I blinked twice, trying to focus on my watch: 5:30 a.m. Thank god, I thought. I might have a few minutes to myself. Then I heard the telltale slap of a toilet lid on the groover and knew I wasn’t the only one awake. I stuffed my sleeping bag quickly and headed toward the kitchen.
Gina and Jeannie were milling around the kayaks, “You’re so cute when you’re sleeping,” Gina said. “You’re squirmy.”
I laughed. “I guess you’re glad you had a tent.” She nodded fiercely.
At 8 years old, Gina was fearless, but she clung tightly to her comforts. The day before, I watched her run across a log bridge while it was snapping in half below her. She fell in, waded to the rock she wanted to climb and then instead of waiting for a piggy-back ride to shore, she took jumped back into the water thinking she’d have better luck wading than trying to cross another log.
I filled a big pot of water and set it on the blaster to boil for coffee. Gina and Jeannie talked softly to each other as I assembled the kitchen. Assemble knife bag, commissary box, spice kit, utensils, and lighters. Open supply rocket and set out breakfast condiments: cocoa, creamer, sugar, oatmeal, tea. All pieces of a giant puzzle that we take apart and put back together every day.
Once the coffee was set out, Becca strolled into the middle of the tent group and bellowed the OARS wake-up call, “Gooooooood morning campers! We’ve got coffee, we’ve got cocoa, we’ve got teas from around the world!”
As I clutched my coffee and caffeine worked its way into my bloodstream I felt supremely happy. Guests came rolling out of their tents, hair rumpled and eyes crusted, grinning as they took in their first morning on Grassy Island.
“I can’t believe how well I slept,” said Mark, filling his mug with coffee and more sugar than I’ve ever seen a grown man consume. “It’s just so quiet out here.”

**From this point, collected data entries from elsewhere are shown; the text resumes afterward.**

(* ===== verification/IslandMarkers.v ===== *)
(** * What else is on the map

    The octopus and Kiki, drawn on the map beside the zones' markers: where they
    are on a map of a given size, and what of the map they cover. *)

From Stdlib Require Import QArith Qminmax Lqa.
From S2P Require Import Prelude MapZones.
From S2P Require KikiQuest OctopusOracle ShopView.

(** ** The octopus *)

(** (src/frontend/src/features/octopus-oracle/components/octopus-oracle-marker.tsx:12-12 OCTOPUS_POSITION) *)
Definition ORACLE_POSITION : Z * Z := (2850, 185)%Z.

(** The centre of the marker, the width of its picture, and its own panel, which
    is there whether or not Kiki's is open.
    (src/frontend/src/features/octopus-oracle/components/octopus-oracle-marker.tsx:14-45 OctopusOracleMarker) *)
Record OracleMarker : Type := MkOracle {
  om_x : Q; om_y : Q; om_width : Q; om_panel : option OctopusOracle.Panel }.

(** (src/frontend/src/features/octopus-oracle/components/octopus-oracle-marker.tsx:14-45 OctopusOracleMarker) *)
Definition OctopusOracleMarker (mapW mapH : Q) (open : bool) (panel : OctopusOracle.Panel) : OracleMarker :=
  let scaleX := (mapW / MAP_W)%Q in
  let scaleY := (mapH / MAP_H)%Q in
  let scale := Qmin scaleX scaleY in
  MkOracle (inject_Z ORACLE_POSITION.1 * scaleX)%Q (inject_Z ORACLE_POSITION.2 * scaleY)%Q
    (Qmax 230 (480 * scale))%Q (if open then Some panel else None).

(** ** Kiki *)

(** The point Kiki stands on, the middle of the lower edge of the block with the
    speech, the picture and the buttons, and the width of the picture.
    (src/frontend/src/features/kiki-burger-quest/components/kiki-burger-quest.tsx:93-98 KikiBurgerQuest)
    (src/frontend/src/features/kiki-burger-quest/components/kiki-burger-quest.tsx:189-209 KikiBurgerQuest) *)
Record KikiBlock : Type := MkKiki { kiki_x : Q; kiki_y : Q; kiki_picture : Q; kiki_bubble : Q }.

(** (src/frontend/src/features/kiki-burger-quest/components/kiki-burger-quest.tsx:93-98 KikiBurgerQuest) *)
Definition kiki_block (mapW mapH : Q) (position : Z * Z) : KikiBlock :=
  let scaleX := (mapW / MAP_W)%Q in
  let scaleY := (mapH / MAP_H)%Q in
  let scale := Qmin scaleX scaleY in
  MkKiki (inject_Z position.1 * scaleX)%Q (inject_Z position.2 * scaleY)%Q
    (Qmax 130 (230 * scale))%Q 560.

(** The part of the map the block takes clicks on, for the height it is laid out
    with; it is as wide as the speech, or wider. *)
Definition kiki_box (b : KikiBlock) (height : Q) : Box :=
  {| left := (kiki_x b - kiki_bubble b / 2)%Q; top := (kiki_y b - height)%Q;
     width := kiki_bubble b; height := height |}.

(** ** The layer of markers *)

(** A zone's marker as it is drawn: the square that takes clicks, and the picture
    in it, which is scaled about the square's middle and takes none.
    (src/frontend/src/features/map/components/zone-indicator.tsx:67-100 ZoneIndicator) *)
Record IndicatorView : Type := MkIndicatorView {
  iv_zone : ZoneId; iv_label : string; iv_locked : bool; iv_active : bool;
  iv_box : Box; iv_marker : string; iv_scale : Q; iv_accent : string;
}.

(** [markerScale = 1] in the parameters.
    (src/frontend/src/features/map/components/zone-indicator.tsx:67-100 ZoneIndicator) *)
Definition ZoneIndicator (mapW mapH : Q) (isAdmin landed checkedIn isActive : bool) (id : ZoneId) :
    IndicatorView :=
  let zone := getZone id in
  MkIndicatorView id (z_label zone) (zone_locked id isAdmin landed checkedIn) isActive
    (zone_box mapW mapH id) (z_markerSrc zone) (default 1%Q (z_markerScale zone)) (z_accent zone).

(** The zones in their order, then what is drawn over them.
    (src/frontend/src/features/map/components/zone-layer.tsx:24-48 ZoneLayer) *)
Record Layer : Type := MkLayer {
  layer_zones : list IndicatorView; layer_goats : Q * Q * Q; layer_oracle : OracleMarker; layer_kiki : KikiBlock }.

(** (src/frontend/src/features/map/components/zone-layer.tsx:24-48 ZoneLayer) *)
Definition ZoneLayer (mapW mapH : Q) (isAdmin landed checkedIn : bool) (active : ZoneId → bool)
    (oracle_open : bool) (oracle : OctopusOracle.Panel) (quest : KikiQuest.Quest) : Layer :=
  MkLayer
    ((λ id, ZoneIndicator mapW mapH isAdmin landed checkedIn (active id) id) <$> all_zones)
    (ShopView.Goats.GoatFarmMarker mapW mapH) (OctopusOracleMarker mapW mapH oracle_open oracle)
    (kiki_block mapW mapH (KikiQuest.position quest)).

(** What the page asks of the library that zooms: the scale it starts with and
    the bounds of every other.
    (src/frontend/src/features/map/pages/map-page.tsx:36-43 TransformWrapper) *)
Record ZoomRange : Type := MkZoom { initialScale : Q; smallestScale : Q; largestScale : Q }.
(** (src/frontend/src/features/map/pages/map-page.tsx:36-43 TransformWrapper) *)
Definition zoom_range (d : MapDimensions) : ZoomRange :=
  MkZoom (minScale d) (minScale d * (1 # 2))%Q 3.

(** ** Facts *)

(** The octopus lies between the sides of every map that is not tiny. *)
Lemma oracle_between_sides mapW mapH s :
  (1 # 3 <= s)%Q → (mapW == MAP_W * s)%Q → (mapH == MAP_H * s)%Q →
  ∀ open p, let m := OctopusOracleMarker mapW mapH open p in
  (0 <= om_x m - om_width m / 2)%Q ∧ (om_x m + om_width m / 2 <= mapW)%Q ∧
  (0 <= om_y m)%Q ∧ (om_y m <= mapH)%Q.
Proof.
  intros Hs HW HH open p. cbn.
  assert (mapW / MAP_W == s)%Q as -> by (rewrite HW; unfold MAP_W; field).
  assert (mapH / MAP_H == s)%Q as -> by (rewrite HH; unfold MAP_H; field).
  rewrite Q.min_id, HW, HH. unfold MAP_W, MAP_H, inject_Z.
  destruct (Q.max_spec 230 (480 * s)) as [[_ ->]|[_ ->]]; unfold Qdiv; change (/ 2)%Q with (1 # 2)%Q; split_and!; lra.
Qed.

(** Wherever Kiki stands, it is on the map, and where Kiki waits at the Crusty
    Crab the block lies over part of the crab's marker, on every map and however
    high it is: those clicks do not reach the zone. *)
Lemma kiki_covers_crab mapW mapH s hgt :
  (0 < s)%Q → (mapW == MAP_W * s)%Q → (mapH == MAP_H * s)%Q → (0 < hgt)%Q →
  ¬ boxes_apart (zone_box mapW mapH CrabZone) (kiki_box (kiki_block mapW mapH KikiQuest.CRAB_POSITION) hgt).
Proof.
  intros Hs HW HH Hh Hapart.
  destruct (zone_box_scaled _ _ CrabZone _ HW HH) as (Hl & Ht & Hw & Hht).
  unfold boxes_apart in Hapart. rewrite Hl, Ht, Hw, Hht in Hapart. revert Hapart.
  unfold kiki_box, kiki_block. cbn [left top width height kiki_x kiki_y kiki_bubble].
  assert (mapW / MAP_W == s)%Q as -> by (rewrite HW; unfold MAP_W; field).
  assert (mapH / MAP_H == s)%Q as -> by (rewrite HH; unfold MAP_H; field).
  unfold ZONE_HIT_RADIUS. cbn [getZone ZONE_REGISTRY z_position fst snd]. unfold inject_Z.
  cbn [fst snd KikiQuest.CRAB_POSITION]. unfold Qdiv. change (/ 2)%Q with (1 # 2)%Q. intros [H|[H|[H|H]]]; lra.
Qed.

(** Every zone has one marker, named and locked as the zone is. *)
Lemma layer_markers mapW mapH a l c active open p q :
  iv_zone <$> layer_zones (ZoneLayer mapW mapH a l c active open p q) = all_zones ∧
  Forall (λ v, iv_label v = z_label (getZone (iv_zone v)) ∧
    iv_locked v = zone_locked (iv_zone v) a l c ∧ iv_active v = active (iv_zone v) ∧
    iv_box v = zone_box mapW mapH (iv_zone v))
    (layer_zones (ZoneLayer mapW mapH a l c active open p q)).
Proof. by repeat constructor. Qed.

(** The map covers the screen at the scale the page starts with, and at least
    half of it each way at any scale the library allows. *)
Lemma zoom_covers vpW vpH k :
  (0 < vpW)%Q → (0 < vpH)%Q →
  let d := compute vpW vpH in
  (smallestScale (zoom_range d) <= k)%Q →
  (vpW <= w d * initialScale (zoom_range d))%Q ∧ (vpH <= h d * initialScale (zoom_range d))%Q ∧
  (vpW * (1 # 2) <= w d * k)%Q ∧ (vpH * (1 # 2) <= h d * k)%Q ∧
  (smallestScale (zoom_range d) <= initialScale (zoom_range d) <= largestScale (zoom_range d))%Q.
Proof.
  intros HW HH d. destruct (compute_budget vpW vpH HW HH) as (Hpos & Hw & Hs & H1 & H2). fold d in Hpos, Hw, Hs, H1, H2.
  cbn [zoom_range initialScale smallestScale largestScale]. intros Hk.
  assert (0 < h d)%Q as Hh.
  { revert Hpos. rewrite Hw. unfold MAP_ASPECT, MAP_W, MAP_H.
    assert (3200 / 2000 == (8 # 5))%Q as -> by reflexivity. lra. }
  assert (minScale d == (10 # 28))%Q as Hm by (rewrite Hs; reflexivity).
  split_and!; [done|done| | | |rewrite Hm; lra].
  - apply Qle_trans with (w d * (minScale d * (1 # 2)))%Q.
    + rewrite Qmult_assoc. apply Qmult_le_compat_r; [done|discriminate].
    + rewrite !(Qmult_comm (w d)). apply Qmult_le_compat_r; [done|]. by apply Qlt_le_weak.
  - apply Qle_trans with (h d * (minScale d * (1 # 2)))%Q.
    + rewrite Qmult_assoc. apply Qmult_le_compat_r; [done|discriminate].
    + rewrite !(Qmult_comm (h d)). apply Qmult_le_compat_r; [done|]. by apply Qlt_le_weak.
  - rewrite Hm. lra.
Qed.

Being comfortable outside doesn’t happen overnight. Our clients were also learning how to assemble their own puzzles. Tents that had almost brought one mother to tears were now pitched and disassembled with confidence. I could hear the clacking of fiberglass rods being broken down and hiss of nylon on nylon.
It may take a day or two, but everyone eventually settles into the rhythm of the lake. I love that moment when the guests finally relax, when time slips away and they stop worrying about the weather or the miles we have to paddle. Suddenly, living an exposed life isn’t so scary anymore. A wild place feels like home, and they don’t mind defecating into a metal box in the open air.
Later that day, after a long day of paddling and hiking as we lounge around a campfire in our “living room” on Grassy, I saw the same contented grins. Now, they nursed beer instead of coffee. Talk eddied back to the beautiful places we’d seen.
“I feel like I’ve always lived on this island,” said Josh, perched in the curve of a twisted lodgepole.
Ty nodded sagely, “I know what you mean, man.”